Osman Çutsay da, Assange olayında olduğu gibi yaşanan haksızlıkları, hatta vicdansızlıkları, açık barbarlıkları emperyalist merkezlerin kullanmaya çalıştığını ileri sürüyor. 12 yıl boyunca dünyadan koparılmış bir adamın bir tür “gözdağı mankeni” olarak kullanıldığını iddia eden Çutsay’a göre, Ukraynistan savaşı ve gösterilen tepkiler acımasız örnekleri oluşturuyor. Assange olayına veya Ukrayna’daki Banderist iktidara büyük bir itiraz gelmemesi, “emperyalist sistemdeki aydının eğitilmesi ve muhtemel direncinin törpülenmesi sürecinde” alınan mesafeye bir örnek oluşturduğunu ileri süren Çutsay, masaya yeni bulguların taşınması gerektiğine işaret ediyor.
Cuma Kıvılcımları’nda önemli bir başka sohbet konusu da yaşlı kıtada yükselen faşist ve faşizan hareketlerin yapısına yönelik. Sohbette, geçen yüzyılda denenen “birleşik cephe” veya “halk cephesi türünden önlemlerin bugün geçerli olup olmadığı da sorgulanıyor.

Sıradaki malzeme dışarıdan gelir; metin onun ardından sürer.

(* ===== verification/RestIngest.v ===== *)
(** * RestIngest: polling what was ingested, and the requests that are forwarded

    Models the poll identifiers of src/src/Interpreters/Context.cpp ([setupQueryStatusPollId], [parseQueryStatusPollId]), and of
    src/src/Server/RestRouterHandlers/ the handlers IngestStatusHandler.cpp, TaskRestRouterHandler.cpp, ClusterInfoHandler.cpp and PingHandler.cpp:
    a node that ingests a block for a user gives the user an identifier to poll with and the channel of the node; any node takes the poll
    and forwards it to the node with the channel, whose storage knows the state of the ingestion (IngestingBlocks).

    [Poco::Base64Encoder] and its decoder are parameters with their laws; the pieces of [boost::split] and [split_regex] are modelled. *)

From stdpp Require Import strings.
From S2P Require Import Prelude TextFormat WalRecord KafkaConfig Catalog Placement Io IngestingBlocks MessageBlock TaskStatus MetadataService DDLService DDLInterpreters RestRoute Rest RestDDL RestCluster.
Import Interpreters Routes Rest.
Local Open Scope Z_scope.

(** [base64_decode] is all that can be read from the decoder. *)
Class PocoBase64 : Type := { base64_encode : str -> str; base64_decode : str -> str }.
Class PocoBase64Laws `(PocoBase64) : Prop := {
  decode_encode : forall s, base64_decode (base64_encode s) = s;
  encode_length : forall s, length (base64_encode s) = (4 * ((length s + 2) / 3))%nat
}.

#[export] Instance verb_eq : EqDecision verb.
Proof. solve_decision. Defined.

Module Ingest.
(** ** Poll identifiers *)

Definition sep : str := lit "!`$".

(** A character before the first piece. *)
Definition push (c : ascii) (pieces : list str) : list str := match pieces with piece :: pieces => (c :: piece) :: pieces | [] => [[c]] end.

(** [split_regex]: the pieces between the separators. *)
Fixpoint split_sep (s : str) : list str :=
  match s with
  | [] => [[]]
  | c :: s1 =>
      match s1 with
      | d :: e :: rest => if decide ([c; d; e] = sep) then [] :: split_sep rest else push c (split_sep s1)
      | _ => push c (split_sep s1)
      end
  end.

(** [split] with [is_any_of(".")] *)
Fixpoint split_dots (s : str) : list str :=
  match s with
  | [] => [[]]
  | c :: s => if decide (c = "."%char) then [] :: split_dots s else push c (split_dots s)
  end.

(** The components, in the order of the vector. *)
Record poll_parts : Type := mkParts { p_query_id : str; p_database : str; p_table : str; p_user : str; p_identity : str; p_time : str }.

Section poll_ids.
Context {HB : PocoBase64}.

Definition poll_text (query_id database table user identity : str) (milli_now : Z) : str :=
  join sep [query_id; database ++ lit "." ++ table; user; identity; writeIntText milli_now].

(** An identifier that is there is kept. *)
Definition setupQueryStatusPollId (poll_id query_id database table user identity : str) (milli_now : Z) : str :=
  if decide (poll_id <> []) then poll_id else base64_encode (poll_text query_id database table user identity milli_now).

Definition parseQueryStatusPollId (user poll_id : str) : result poll_parts :=
  if 512 <? Z.of_nat (length poll_id) then Throw (DBException ErrorCodes.BAD_ARGUMENTS)
  else match split_sep (take 512 (base64_decode poll_id)) with
       | [query_id; name; owner; identity; time] =>
           match split_dots name with
           | [database; table] => if decide (user <> owner) then Throw (DBException ErrorCodes.ACCESS_DENIED) else Ok (mkParts query_id database table owner identity time)
           | _ => Throw (DBException ErrorCodes.INVALID_POLL_ID)
           end
       | _ => Throw (DBException ErrorCodes.BAD_ARGUMENTS)
       end.

(** [categorizePollIds]: the identifiers of each table, or the message of the first that is invalid. *)
Fixpoint categorizePollIds (user : str) (poll_ids : list str) (table_poll_ids : gmap (str * str) (list str)) : result (gmap (str * str) (list str) + str) :=
  match poll_ids with
  | [] => Ok (inl table_poll_ids)
  | poll_id :: poll_ids =>
      match parseQueryStatusPollId user poll_id with
      | Ok c =>
          let db_table := (p_database c, p_table c) in
          categorizePollIds user poll_ids (<[db_table := default [] (table_poll_ids !! db_table) ++ [poll_id]]> table_poll_ids)
      | Throw (DBException code) => Ok (inr (lit "Invalid query id: " ++ poll_id ++ lit " ErrorCode: " ++ writeIntText code))
      | Throw e => Throw e
      end
  end.
End poll_ids.

(** ** Handlers *)

Definition POLL_SCHEMA : schema := mkSchema [(lit "channel", lit "string"); (lit "poll_ids", lit "array")] [].

(** What the handlers see of a node: its channel and identity; a table, with its engine and the blocks that are being ingested, or an exception; the order of a hash map
    of tables and of one of nodes; the roles of the node; the tasks; and what the placement service prints. *)
Record surroundings : Type := mkSurroundings {
  s_channel : str;
  s_identity : str;
  s_storage : str -> str -> list rcall -> result (option (str * gmap str BlockIdInfo));
  s_orders : gmap (str * str) (list str) -> list ((str * str) * list str);
  s_nodes : list Node -> list Node;
  s_roles : str;
  s_task : str -> list rcall -> option (result (option Tasks.TaskStatus));
  s_tasks : str -> list rcall -> option (result (list Tasks.TaskStatus));
  s_pick : nat -> list rcall -> nat;
  s_cluster_info : hctx -> list rcall -> result str;
  s_build_info : hctx -> list rcall -> result str
}.

Section handlers.
Context {HJ : PocoJSON} {HN : PocoNet} {HR : Re2} {HB : PocoBase64} (nd : node) (sr : surroundings).
Abbreviation rest := (io rcall).

(** [getTableStorage]; an exception of the database is the same as no table. *)
Definition getTableStorage (database table : str) : rest (option (gmap str BlockIdInfo)) :=
  found ← io_look (s_storage sr database table);
  match found with
  | Throw (DBException _) => mret None
  | Throw e => io_throw e
  | Ok None => mret None
  | Ok (Some (engine, blocks)) => mret (if decide (engine <> lit "DistributedMergeTree") then None else Some blocks)
  end.

Definition makeBatchResponse (statuses : list (str * str * Z)) (id : str) : str :=
  json_text (JObject [(lit "status", JArray (map (fun s => JObject [(lit "poll_id", JString s.1.1); (lit "status", JString s.1.2); (lit "progress", JInt s.2)]) statuses));
                      (lit "request_id", JString id)]).

(** The loop over the tables; a table that is unknown is skipped. *)
Fixpoint poll_tables (tables : list ((str * str) * list str)) (statuses : list (str * str * Z)) : rest (list (str * str * Z)) :=
  match tables with
  | [] => mret statuses
  | ((database, table), poll_ids) :: tables =>
      storage ← getTableStorage database table;
      match storage with
      | None => poll_tables tables statuses
      | Some blocks => match getStatuses poll_ids blocks statuses with Some statuses => poll_tables tables statuses | None => io_stuck end
      end
  end.

(** [extract<String>] of each element *)
Fixpoint extract_strings (l : list json) : result (list str) :=
  match l with
  | [] => Ok []
  | JString s :: l => rest ← extract_strings l; Ok (s :: rest)
  | _ :: _ => Throw PocoException
  end.

Definition getIngestStatusLocally (h : hctx) (payload : json) : rest (str * Z) :=
  match jget payload (lit "poll_ids") with
  | Some (JArray l) =>
      poll_ids ← io_lift (extract_strings l);
      categorized ← io_lift (categorizePollIds (q_user (h_ctx h)) poll_ids ∅);
      match categorized with
      | inr error => mret (jsonErrorResponse error ErrorCodes.INVALID_POLL_ID (query_id h), HTTP_BAD_REQUEST)
      | inl table_poll_ids =>
          statuses ← poll_tables (s_orders sr table_poll_ids) [];
          mret (match statuses with
                | [] => (jsonErrorResponse (lit "'poll_ids' are all invalid") ErrorCodes.INVALID_POLL_ID (query_id h), HTTP_BAD_REQUEST)
                | _ => (makeBatchResponse statuses (query_id h), DDL.HTTP_OK)
                end)
      end
  | _ => io_throw PocoException
  end.

Definition node_url (n : Node) (path : str) : str := lit "http://" ++ n_host n ++ lit ":" ++ writeIntText (n_http_port n) ++ path.

(** [executePost] of the status handler *)
Definition status_post (h : hctx) (payload : json) : rest (str * Z) :=
  chan ← io_lift (var_text (jget payload (lit "channel")));
  if decide (s_channel sr = chan) then getIngestStatusLocally h payload
  else
    target ← io_look (fun tr => nodeByChannel (n_catalog nd tr) chan);
    match target with
    | None => mret (jsonErrorResponse (lit "Unknown channel") ErrorCodes.CHANNEL_ID_NOT_EXISTS (query_id h), HTTP_NOT_FOUND)
    | Some n => forward nd h (node_url n (lit "/dae/v1/ingest/statuses")) (lit "POST") (json_text payload) ErrorCodes.SEND_POLL_REQ_ERROR
    end.

Definition buildTaskResponse (tasks : list Tasks.TaskStatus) : json :=
  JArray (map (fun t => JObject [(lit "id", JString (Tasks.t_id t)); (lit "status", JString (Tasks.t_status t)); (lit "progress", JString (Tasks.t_progress t));
                                 (lit "reason", JString (Tasks.t_reason t)); (lit "user", JString (Tasks.t_user t)); (lit "context", JString (Tasks.t_context t));
                                 (lit "last_modified", JInt (Tasks.t_last_modified t)); (lit "created", JInt (Tasks.t_created t))]) tasks).

(** [findById] and [findByUser] of the task service; [None] is a dangling pointer of it. *)
Definition ask {A} (answer : list rcall -> option (result A)) : rest A :=
  found ← io_look answer; match found with Some x => io_lift x | None => io_stuck end.

Definition getTasksLocally (h : hctx) : rest (str * Z) :=
  let task_id := getPathParameter h (lit "task_id") in
  tasks ← (if decide (task_id = []) then ask (s_tasks sr (q_user (h_ctx h)))
           else task ← ask (s_task sr task_id); mret (match task with Some t => [t] | None => [] end));
  mret (json_text (JObject [(lit "request_id", JString (query_id h)); (lit "tasks", buildTaskResponse tasks)]), DDL.HTTP_OK).

Definition task_get (h : hctx) : rest (str * Z) :=
  if contains (lit "task") (s_roles sr) then getTasksLocally h
  else
    nodes ← io_look (fun tr => s_nodes sr (catalog_nodes (n_catalog nd tr) (lit "task")));
    match nodes with
    | [] => mret (jsonErrorResponse (lit "Internal server error") ErrorCodes.RESOURCE_NOT_INITED (query_id h), DDL.HTTP_INTERNAL_SERVER_ERROR)
    | n :: _ => forward nd h (node_url n (lit "/dae/v1/tasks/" ++ getPathParameter h (lit "task_id"))) (lit "GET") [] ErrorCodes.UNKNOWN_EXCEPTION
    end.

(** [distrib(gen)] is below the number of nodes. *)
Definition cluster_info_get (h : hctx) : rest (str * Z) :=
  nodes ← io_look (fun tr => s_nodes sr (catalog_nodes (n_catalog nd tr) (lit "placement")));
  match nodes with
  | [] => mret (jsonErrorResponse (lit "Internal server error") ErrorCodes.RESOURCE_NOT_INITED (query_id h), DDL.HTTP_INTERNAL_SERVER_ERROR)
  | _ =>
      if existsb (fun n => bool_decide (n_identity n = s_identity sr)) nodes then
        info ← (io_look (s_cluster_info sr h) ≫= io_lift); mret (info, DDL.HTTP_OK)
      else
        pos ← (if decide (1 < length nodes)%nat then io_look (s_pick sr (length nodes)) else mret O);
        match nodes !! pos with
        | Some n => forward nd h (node_url n (lit "/dae/v1/clusterinfo")) (lit "GET") [] ErrorCodes.UNKNOWN_EXCEPTION
        | None => io_stuck
        end
  end.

Cemil Fuat Hendek, Avrupa ve dünyada yükselen faşizmle mücadelede geçen yüzyılda kalmış İspanya, Fransa ve Şili deneyimlerinin trajik sonlarına dikkat çekiyor. Almancadaki “Urne” sözcüğünün hem yakılan cesetlerin küllerinin saklandığı kavanoz hem de seçim sandığı anlamına geldiğini hatırlatan Hendek’e göre, bu “tesadüfi” kavramla birçok şey açıklık kazanmış bulunuyor: “Demokrasi diye övülen şey çoktan yakılmış ve külleri o ‘Urne’de toplanmıştır,” diyen Hendek için, halkın gerçek çıkarları ve “demokratik talepleri” cesetlere reva görülen bir muameleyle karşı karşıya bırakılmıştır. Cemil Fuat Hendek, “Almanca, bu sözcük üzerinden bir gerçeğin ortaya çıkarılmasını kolaylaştırıyor aslında” görüşünü dile getiriyor.
Osman Çutsay da günümüzde özellikle liberal solun ve onun gölgesinde solculuk taslayanların yaşadığı çaresizliğin anlamını yeniden tartışmaya açmak gerektiğini ileri sürüyor. Çutsay, “Türkiye’de ve Avrupa’da sermaye rejimleri faşizmler üzerinden solun üzerinden silindir gibi geçtiler. Biz, bunu hâlâ nasıl yapabildiklerini, neden bir karşı güçle karşılaşmadıklarını sorgulamalıyız. Bugün bu silindir işlevini 1930’ların çıplak faşist şiddeti değil yumuşak güç dediğimiz kültür endüstrisi ve onun en önemli enstrümanı olan medya üstlenmiyor mu?” diye soruyor.